Wid3R: Wide Field-of-View 3D Reconstruction via Camera Model Conditioning
Dongki Jung, Jaehoon Choi, Adil Qureshi, Somi Jeong, Dinesh Manocha, Suyong Yeon
TL;DR
Wid3R tackles multi-view 3D reconstruction for wide field-of-view cameras by introducing a feed-forward, distortion-aware framework that uses a spherical-harmonics ray-space representation and a trainable camera-model token. By representing geometry per-view in local coordinates and predicting a pencil of rays together with radial distances, the method aligns views with a single scale factor $s^*$ and avoids explicit rectification. The approach unifies pinhole, fisheye, and 360° camera inputs and demonstrates strong zero-shot pose robustness across diverse datasets, achieving state-of-the-art or competitive results in depth estimation, camera localization, and 3D point reconstruction, including challenging 360° scenes. This has practical impact for robotics, AR/VR, and large-scale mapping, enabling robust, fast 3D geometry from distorted wide-FOV imagery without extensive calibration or preprocessing.
Abstract
We present Wid3R, a feed-forward neural network for visual geometry reconstruction that supports wide field-of-view camera models. Prior methods typically assume that input images are rectified or captured with pinhole cameras, since both their architectures and training datasets are tailored to perspective images only. These assumptions limit their applicability in real-world scenarios that use fisheye or panoramic cameras and often require careful calibration and undistortion.
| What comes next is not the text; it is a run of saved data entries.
(** The two end points of an edge, after the nudge for overlapping nodes. *)
Definition edge_endpoints (ws : Workspace) (pid cid : Z) : outcome (Point * Point) :=
  let* p := _node_center ws pid in
  let* c := _node_center ws cid in
  let '(px, py) := QPoint p in
  let '(cx, cy) := QPoint c in
  let* start := _edge_exit_point ws pid cx cy in
  let* end_ := _edge_exit_point ws cid px py in
  if Rltb (Rabs (fst start - fst end_) + Rabs (snd start - snd end_)) 6 then
    Val ((fst start * 0.9 + px * 0.1, snd start * 0.9 + py * 0.1)%R,
         (fst end_ * 0.9 + cx * 0.1, snd end_ * 0.9 + cy * 0.1)%R)
  else Val (start, end_).

(** [_render_edge] returns the extended [drawn_paths]; the [create_line]
    call is Tk's. *)
Definition _render_edge (pid cid : Z) (drawn_paths : list DrawnPath)
  : M Workspace (list DrawnPath) :=
  ends <- read (fun ws => edge_endpoints ws pid cid) ;;
  let '(start, end_) := ends in
  base_offset <- gets (fun ws => opt_default 0 (Dict.get (edge_offsets ws) (pid, cid))) ;;
  let candidates := _edge_offset_candidates base_offset in
  found <- read (fun ws => search_candidates ws pid cid start end_ drawn_paths candidates) ;;
  chosen <-
    match found with
    | Some (points, offset) => ret (points, offset)
    | None =>
        let fallback_offset := last candidates 0 in
        points <- read (fun ws => candidate_path ws pid cid start end_ fallback_offset) ;;
        ret (points, fallback_offset)
    end ;;
  let '(chosen_points, chosen_offset) := chosen in
  modify (with_edge_offsets (fun d => Dict.set d (pid, cid) chosen_offset)) ;;;
  ret (drawn_paths ++ [mkDrawnPath chosen_points start end_]).

Definition _edges (ws : Workspace) : list (Z * Z) :=
  flat_map (fun '(pid, info) => map (fun cid => (pid, cid)) (n_children info)) (nodes ws).

Definition edge_mem (key : Z * Z) (edges : list (Z * Z)) : bool :=
  existsb (keqb key) edges.

(** [_refresh_node_position]: only the bounding box is computed here, the
    rest is drawing. *)
Definition _refresh_node_position (ws : Workspace) (nid : Z) : outcome unit :=
  if zmem nid (canvas_items ws) then
    let* _ := _node_bbox ws nid in Val tt
  else Val tt.

Definition _refresh_all_positions (ws : Workspace) : outcome unit :=
  ofold (fun _ nid => _refresh_node_position ws nid) (Dict.keys (nodes ws)) tt.

(** The [for pid, cid in edges] loop of [redraw]. *)
Fixpoint render_edges (edges : list (Z * Z)) (drawn_paths : list DrawnPath)
  : M Workspace unit :=
  match edges with
  | [] => ret tt
  | (pid, cid) :: edges' =>
      drawn_paths' <- _render_edge pid cid drawn_paths ;;
      render_edges edges' drawn_paths'
  end.

Definition redraw : M Workspace unit :=
  read _refresh_all_positions ;;;
  edges <- gets _edges ;;
  keys <- gets (fun ws => Dict.keys (edge_offsets ws)) ;;
  for_each keys (fun key =>
    if negb (edge_mem key edges)
    then modify (with_edge_offsets (fun d => Dict.pop d key))
    else ret tt) ;;;
  render_edges edges [].

Definition redraw_edges_of_node_and_neighbors (nid : Z) : M Workspace unit := redraw.

(* ================================================================== *)
(** ** Node helpers and graph helpers *)

(** [fill or ...]: [None] and the empty string are falsy. *)
Definition truthy (f : option string) : option string :=
  match f with
  | Some s => if String.eqb s ""%string then None else Some s
  | None => None
  end.

(** [node.get("fill") or self._default_fill_for_depth(self._node_depth(nid))];
    the depth is computed only when the fill is falsy. *)
Definition fill_or_default (ws : Workspace) (nid : Z) (node : Node) : outcome string :=
  match truthy (n_fill node) with
  | Some s => Val s
  | None => let* depth := _node_depth ws nid in Val (_default_fill_for_depth depth)
  end.

Definition add_item (nid : Z) (items : list Z) : list Z :=
  if zmem nid items then items else items ++ [nid].

Definition remove_item (nid : Z) (items : list Z) : list Z :=
  filter (fun i => negb (Z.eqb i nid)) items.

Definition _set_root (nid : Z) : M Workspace unit :=
  modify (with_root_id (Some nid)) ;;;
  modify (with_parent (fun d => Dict.set d nid None)).

Definition _draw_node (nid : Z) : M Workspace unit :=
  read (fun ws => _node_bbox ws nid) ;;;
  node <- read (fun ws => node_at ws nid) ;;
  fill <- read (fun ws => fill_or_default ws nid node) ;;
  update_node nid (node_with_fill (Some fill)) ;;;
  modify (with_canvas_items (add_item nid)).

Definition _update_node_fill (nid : Z) : M Workspace unit :=
  has_items <- gets (fun ws => zmem nid (canvas_items ws)) ;;
  if negb has_items then ret tt
  else
    node <- read (fun ws => node_at ws nid) ;;
    fill <- read (fun ws => fill_or_default ws nid node) ;;
    update_node nid (node_with_fill (Some fill)).

Definition _delete_canvas_for_node (nid : Z) : M Workspace unit :=
  modify (with_canvas_items (remove_item nid)).

Definition _create_node (tk : Tk) (text : string) (x y : Q) (depth : option Z)
  : M Workspace Z :=
  pos <- gets (fun ws => _find_free_position ws x y) ;;
  let '(nx, ny) := pos in
  nid <- _new_id ;;
  let depth := opt_default 0%Z depth in
  fill <- _next_auto_color ;;
  modify (with_nodes (fun d =>
    Dict.set d nid (mkNode text nx ny [] (Some fill) true (Some NODE_W) (Some NODE_H)))) ;;;
  modify (with_parent (fun d => Dict.set d nid None)) ;;;
  _draw_node nid ;;;
  modify (with_canvas_items (add_item nid)) ;;;
  _update_node_size tk nid ;;;
  redraw_edges_of_node_and_neighbors nid ;;;
  root <- gets root_id ;;
  match root with
  | None => _set_root nid
  | Some _ => ret tt
  end ;;;
  ret nid.

Definition _add_edge (parent_id child_id : Z) : M Workspace unit :=
  current_parent <- gets (fun ws => parent_get ws child_id) ;;
  match current_parent with
  | None => ret tt
  | Some cp =>
      cpnode <- read (fun ws => node_at ws cp) ;;
      if zmem child_id (n_children cpnode)
      then update_node cp (node_with_children (remove_first child_id (n_children cpnode)))
      else ret tt
  end ;;;
  modify (with_parent (fun d => Dict.set d child_id (Some parent_id))) ;;;
  pnode <- read (fun ws => node_at ws parent_id) ;;
  (if negb (zmem child_id (n_children pnode))
   then update_node parent_id (node_with_children (n_children pnode ++ [child_id]))
   else ret tt) ;;;
  root <- gets root_id ;;
  match root with
  | Some r => if Z.eqb child_id r then _set_root parent_id else ret tt
  | None => ret tt
  end ;;;
  cnode <- read (fun ws => node_at ws child_id) ;;
  (if negb (n_custom cnode) then
     depth <- read (fun ws => _node_depth ws child_id) ;;
     update_node child_id (node_with_fill (Some (_default_fill_for_depth depth))) ;;;
     _update_node_fill child_id
   else ret tt) ;;;
  redraw_edges_of_node_and_neighbors child_id.

(** The inner function [dfs] of [_collect_subtree]; the fuel bounds the
    recursion depth, which the source leaves unbounded. *)
Fixpoint dfs (fuel : nat) (ws : Workspace) (node_id : Z) (collected : list Z)
  : outcome (list Z) :=
  match fuel with
  | O => OutOfFuel
  | S fuel' =>
      let collected := collected ++ [node_id] in
      let* node := node_at ws node_id in
      ofold (fun acc child => dfs fuel' ws child acc) (n_children node) collected
  end.

Definition _collect_subtree (fuel : nat) (ws : Workspace) (nid : Z) : outcome (list Z) :=
  dfs fuel ws nid [].

Definition _subtree_size (fuel : nat) (ws : Workspace) (nid : Z) : outcome Z :=
  let* ids := _collect_subtree fuel ws nid in
  Val (Z.of_nat (List.length ids)).

(** The body of the [for cid in ids] loop of [delete_selected]. *)
Definition delete_one (cid : Z) : M Workspace unit :=
  node <- read (fun ws => node_at ws cid) ;;
  for_each (n_children node) (fun ch =>
    modify (with_parent (fun d => Dict.set d ch None))) ;;;
  parent_id <- gets (fun ws => parent_get ws cid) ;;
  match parent_id with
  | None => ret tt
  | Some p =>
      pnode <- read (fun ws => node_at ws p) ;;
      if zmem cid (n_children pnode)
      then update_node p (node_with_children (remove_first cid (n_children pnode)))
      else ret tt
  end ;;;
  _delete_canvas_for_node cid ;;;
  modify (with_parent (fun d => Dict.pop d cid)) ;;;
  modify (with_nodes (fun d => Dict.pop d cid)).

(** [delete_selected]: [selected_id] is the primary selection and
    [answer] what the user replies to the confirmation dialog. *)
Definition delete_selected (fuel : nat) (selected_id : option Z) (answer : bool)
  : M Workspace unit :=
  match selected_id with
  | None => ret tt
  | Some nid =>
      if Z.eqb nid 0 then ret tt
      else
        count <- read (fun ws => _subtree_size fuel ws nid) ;;
        if (1 <? count)%Z && negb answer then ret tt
        else
          ids <- read (fun ws => _collect_subtree fuel ws nid) ;;
          for_each ids delete_one ;;;
          root <- gets root_id ;;
          match root with
          | Some r =>
              if zmem r ids
              then modify (fun ws => with_root_id (Dict.first_key (nodes ws)) ws)
              else ret tt
          | None => ret tt
          end ;;;
          redraw
  end.

(* ================================================================== *)
(** ** Layout *)

(** [queue.pop(0)] and [stack.pop()] *)
Definition pop_first {A : Type} (l : list A) : option (A * list A) :=
  match l with
  | [] => None
  | a :: l' => Some (a, l')
  end.

Definition pop_last {A : Type} (l : list A) : option (A * list A) :=
  match rev l with
  | [] => None
  | a :: r => Some (a, rev r)
  end.

(** The [while queue] loop of [_assign_directions]. *)
Fixpoint _assign_directions_loop (fuel : nat) (ws : Workspace)
  (directions : Dict.t Z Z) (queue : list Z) : outcome (Dict.t Z Z) :=
  match fuel with
  | O => OutOfFuel
  | S fuel' =>
      match pop_first queue with
      | None => Val directions
      | Some (nid, queue) =>
          let direction := opt_default 1%Z (Dict.get directions nid) in
          let* node := node_at ws nid in
          let directions :=
            fold_left (fun d child => Dict.set d child direction) (n_children node)
              directions in
          _assign_directions_loop fuel' ws directions (queue ++ n_children node)
      end
  end.

Definition _assign_directions (fuel : nat) (ws : Workspace) (root_id : Z)
  : outcome (Dict.t Z Z) :=
  let directions := [(root_id, 0%Z)] in
  let* rnode := node_at ws root_id in
  let children := n_children rnode in
  let directions :=
    fold_left (fun d '(index, child) =>
                 Dict.set d child (if Z.eqb (index mod 2) 0 then (-1)%Z else 1%Z))
      (enumerate children) directions in
  let* directions := _assign_directions_loop fuel ws directions children in
  Val (fold_left (fun d nid =>
                    Dict.setdefault d nid (if negb (Z.eqb nid root_id) then 1%Z else 0%Z))
         (Dict.keys (nodes ws)) directions).

(** The [for child in ...] loop inside the [while stack] loop of
    [_compute_depths]; [depths[nid]] is read at every round. *)
Fixpoint push_children (nid : Z) (children : list Z) (depths : Dict.t Z Z) (stack : list Z)
  : outcome (Dict.t Z Z * list Z) :=
  match children with
  | [] => Val (depths, stack)
  | child :: children' =>
      let* d := of_option KeyError (Dict.get depths nid) in
      push_children nid children' (Dict.set depths child (d + 1)%Z) (stack ++ [child])
  end.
In contrast, Wid3R is a generalizable multi-view 3D estimation method that can model wide field-of-view camera types. Our approach leverages a ray representation with spherical harmonics and a novel camera model token within the network, enabling distortion-aware 3D reconstruction. Furthermore, Wid3R is the first multi-view foundation model to support feed-forward 3D reconstruction directly from 360 imagery. It demonstrates strong zero-shot robustness and consistently outperforms prior methods, achieving improvements of up to +77.33 on Stanford2D3D.